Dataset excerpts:
****
Lemma goal_history_ok c : goal_history c → goals_ok c.
Proof.
  induction 1 as [|c n ctx _ IH Hok].
  - split_and!; [intros i row; simpl; by rewrite lookup_empty| |done].
    split; [by eexists|]. by eexists.
  - destruct (add_cases n ctx c IH Hok) as [(c' & e & -> & Hl & Hd & _)|(c' & e & -> & Hc' & _)];
      [|done]. destruct IH as (Hg & Hl' & Heq). unfold goals_ok. simpl. by rewrite Hl, Hd.
Qed.

(** [p] is the stored node that [n] names as its parent. *)
Definition child_of (db : goal_db) (n p : GoalGraphNode) : Prop :=
  stored db p ∧ parent n = Some (record_id p, node_kind p).

Lemma graph_ok_child db n k :
  graph_ok db → stored db n → snd <$> parent n = Some k →
  ∃ p, child_of db n p ∧ node_kind p = k
    ∧ ∀ ck, required (parent_id n) k ck db = Ok p.
Proof.
  intros Hg Hn Hk. destruct (parent n) as [[i k']|] eqn:Hp; [|done]. injection Hk as ->.
  pose proof (graph_ok_parent db n Hg Hn) as Hps. unfold parent_stored in Hps. rewrite Hp in Hps.
  destruct Hps as (p & Hsp & <- & <-). exists p. split_and!; [done|done|].
  intros ck. unfold parent_id. rewrite Hp. by apply required_stored.
Qed.

Lemma kind_parent n k :
  node_kind n = k →
  snd <$> parent n
  = match k with
    | GoalNodeKind.DREAM => None | GoalNodeKind.GOAL => Some GoalNodeKind.DREAM
    | GoalNodeKind.MILESTONE => Some GoalNodeKind.GOAL
    | GoalNodeKind.PROJECT => Some GoalNodeKind.MILESTONE
    | GoalNodeKind.QUEST => Some GoalNodeKind.PROJECT | GoalNodeKind.TASK => Some GoalNodeKind.QUEST
    end.
Proof. by intros <-; destruct n. Qed.

(** Every task explains itself: after any history of additions, a stored task
    resolves through its quest, project, milestone and goal to a root dream,
    each the stored parent of the next, and [explain_task] returns exactly that
    lineage, root first; any other identifier is reported as not found. *)
Theorem task_lineage_complete c task_id :
  goal_history c →
  (∀ t, stored (live c) t → node_kind t = GoalNodeKind.TASK → record_id t = task_id →
     ∃ d g m p q,
       explain_task task_id (live c)
       = Ok {| te_task := t; te_canonical_quest := q;
               te_lineage := map record_id [d; g; m; p; q; t] |}
       ∧ child_of (live c) t q ∧ child_of (live c) q p ∧ child_of (live c) p m
       ∧ child_of (live c) m g ∧ child_of (live c) g d ∧ node_kind d = GoalNodeKind.DREAM)
  ∧ ((∀ t, stored (live c) t → record_id t = task_id → node_kind t ≠ GoalNodeKind.TASK) →
     explain_task task_id (live c) = Err (GoalNodeNotFoundError task_id)).
Proof.
  intros (Hg & _ & _)%goal_history_ok. split.
  - intros t Ht Hk <-. unfold explain_task, lineage.
    rewrite (required_stored _ t _ _ Ht Hk). simpl.
    destruct (graph_ok_child _ t _ Hg Ht (kind_parent _ _ Hk)) as (q & [Hq Hqp] & Hqk & ->). simpl.
    destruct (graph_ok_child _ q _ Hg Hq (kind_parent _ _ Hqk)) as (p & [Hp Hpp] & Hpk & ->). simpl.
    destruct (graph_ok_child _ p _ Hg Hp (kind_parent _ _ Hpk)) as (m & [Hm Hmp] & Hmk & ->). simpl.
    destruct (graph_ok_child _ m _ Hg Hm (kind_parent _ _ Hmk)) as (g & [Hgg Hgp] & Hgk & ->). simpl.
    destruct (graph_ok_child _ g _ Hg Hgg (kind_parent _ _ Hgk)) as (d & [Hd Hdp] & Hdk & ->). simpl.
    exists d, g, m, p, q. done.
  - intros Hnone. unfold explain_task, required.
    destruct (gd_nodes (live c) !! task_id) as [row|] eqn:Hi; [|done].
    destruct (Hg _ _ Hi) as (n & Hn & -> & Hs & _). simpl. rewrite model_dump by apply Hs.
    rewrite decide_False; [done|]. by apply Hnone.
Qed.

(** Adding a node is atomic and audited: after any history, an addition
    either raises and leaves graph and ledger as they were, or commits a graph
    that gains exactly that node and a ledger that still verifies and gains
    exactly one entry naming it; it succeeds exactly when the required parent
    is stored and the identifier is new. *)
Theorem goal_addition_atomic c n ctx :
  goal_history c → node_ok n = true →
  let c' := (add n ctx c).1 in
  match (add n ctx c).2 with
  | Ok _ =>
      parent_stored (live c) n ∧ gd_nodes (live c) !! record_id n = None
      ∧ gd_nodes (live c') = <[record_id n := row_of n]> (gd_nodes (live c))
      ∧ (∃ e, entries (gd_audit (live c')) = entries (gd_audit (live c)) ++ [e]
           ∧ ae_record_id e = record_id n ∧ ae_actor e = tc_actor ctx)
      ∧ ledger_ok (live c') ∧ durable c' = live c' ∧ in_transaction c' = false
  | Err _ =>
      live c' = live c ∧ durable c' = durable c
      ∧ ¬ (parent_stored (live c) n ∧ gd_nodes (live c) !! record_id n = None)
  end.
Proof.
  intros Hc%goal_history_ok Hok. cbv zeta.
  destruct (add_cases n ctx c Hc Hok) as [(c' & e & -> & Hl & Hd & Hno)|
    (c' & e & -> & (Hg' & Hl' & Hd') & Hin & Hp & Hnone & Hnodes & Hent & Hid & Ha)]; simpl.
  - split_and!; [done..|]. intros [Hp Hnone]. apply Hno. split; [|done].
    by apply parent_stored_required.
  - split_and!; try done. by exists e.
Qed.
End repository.

(** ** A concrete graph *)

#[export] Instance GoalNodeBase_countable_dec : EqDecision GoalNodeBase.
Proof. solve_decision. Defined.
#[export] Instance GoalGraphNode_eq_dec : EqDecision GoalGraphNode.
Proof. solve_decision. Defined.
#[export] Instance GoalNodeBase_countable : Countable GoalNodeBase.
Proof.
  refine (inj_countable' (λ b, (gn_record_id b, gn_created_at b, gn_title b, gn_state b))
            (λ '(i, c, t, s), Build_GoalNodeBase i c t s) _). by intros [].
Defined.
Definition node_kind_index (n : GoalGraphNode) : Z :=
  match n with
  | Dream _ => 0 | Goal_ _ _ => 1 | Milestone _ _ => 2
  | Project _ _ => 3 | Quest _ _ => 4 | Task_ _ _ => 5
  end%Z.
Definition node_of_parts (x : Z * GoalNodeBase * string) : GoalGraphNode :=
  match x with
  | (0, b, _) => Dream b | (1, b, i) => Goal_ b i | (2, b, i) => Milestone b i
  | (3, b, i) => Project b i | (4, b, i) => Quest b i | (_, b, i) => Task_ b i
  end%Z.
#[export] Instance GoalGraphNode_countable : Countable GoalGraphNode.
Proof.
  refine (inj_countable' (λ n, (node_kind_index n, node_base n, parent_id n)) node_of_parts _).
  by intros [].
Defined.

Module Ladder.
#[export] Instance codec : NodeCodec := {
  model_dump_json := encode_text;
  adapter_validate_json s := n ← decode_text s; if node_ok n then Some n else None;
  model_validate_json k s :=
    n ← decode_text s; if node_ok n && bool_decide (node_kind n = k) then Some n else None;
}.
#[export] Instance codec_laws : NodeCodecLaws.
Proof.
  split.
  - intros n Hn. unfold adapter_validate_json, model_dump_json, codec.
    rewrite decode_encode_text. simpl. by rewrite Hn.
  - intros k n Hn. unfold model_validate_json, model_dump_json, codec.
    rewrite decode_encode_text. simpl. rewrite Hn. simpl. by case_bool_decide; case_decide.
Qed.
Definition mac (key payload : string) : string := key.
Definition base (i : string) : GoalNodeBase :=
  {| gn_record_id := i; gn_created_at := utc_datetime 0; gn_title := "t"; gn_state := "active" |}.
Definition ctx : TransitionContext :=
  {| tc_actor := "owner"; tc_correlation_id := "c"; tc_occurred_at := utc_datetime 5 |}.
Definition nodes : list GoalGraphNode :=
  [Dream (base "d"); Goal_ (base "g") "d"; Milestone (base "m") "g"; Project (base "p") "m";
   Quest (base "q") "p"; Task_ (base "x") "q"].
Definition grow (c : connection goal_db) (n : GoalGraphNode) : connection goal_db :=
  (add mac "k" n ctx c).1.
Definition graph : connection goal_db := foldl grow empty_graph nodes.
End Ladder.
Import (hints) Ladder.

Lemma ladder_history : goal_history Ladder.mac "k" Ladder.graph.
Proof. repeat (apply history_add; [|reflexivity]). apply history_empty. Qed.

Lemma ladder_task : stored (live Ladder.graph) (Task_ (Ladder.base "x") "q").
Proof. split; vm_compute; reflexivity. Qed.

Lemma task_lineage_complete_witness :
  te_lineage <$> (match explain_task "x" (live Ladder.graph) with Ok e => Some e | _ => None end)
  = Some ["d"; "g"; "m"; "p"; "q"; "x"]
  ∧ ∃ q, child_of (live Ladder.graph) (Task_ (Ladder.base "x") "q") q.
Proof.
  split; [vm_compute; reflexivity|].
  destruct (proj1 (task_lineage_complete Ladder.mac "k" Ladder.graph "x" ladder_history)
              _ ladder_task eq_refl eq_refl) as (d & g & m & p & q & _ & Hq & _).
  by exists q.
Defined.

Lemma goal_addition_atomic_witness :
  is_ok (add Ladder.mac "k" (Task_ (Ladder.base "y") "q") Ladder.ctx Ladder.graph).2 = true
  ∧ is_ok (add Ladder.mac "k" (Task_ (Ladder.base "y") "m") Ladder.ctx Ladder.graph).2 = false
  ∧ parent_stored (live Ladder.graph) (Task_ (Ladder.base "y") "q").
Proof.
  split; [vm_compute; reflexivity|]. split; [vm_compute; reflexivity|].
  pose proof (goal_addition_atomic Ladder.mac "k" Ladder.graph (Task_ (Ladder.base "y") "q")
                Ladder.ctx ladder_history eq_refl) as Hadd. cbv zeta in Hadd.
  assert (is_ok (add Ladder.mac "k" (Task_ (Ladder.base "y") "q") Ladder.ctx Ladder.graph).2
          = true) as Hok by (vm_compute; reflexivity).
  destruct (add Ladder.mac "k" (Task_ (Ladder.base "y") "q") Ladder.ctx Ladder.graph).2;
    [apply Hadd|discriminate Hok].
Defined.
****
**WORK INSTRUCTION**: Transcribe only, please, the lines from the first line of the records through the line with "split; [by eexists|]. by eexists.". Both of those lines are included.

**WRITTEN RESPONSE**:
Lemma goal_history_ok c : goal_history c → goals_ok c.
Proof.
  induction 1 as [|c n ctx _ IH Hok].
  - split_and!; [intros i row; simpl; by rewrite lookup_empty| |done].
    split; [by eexists|]. by eexists.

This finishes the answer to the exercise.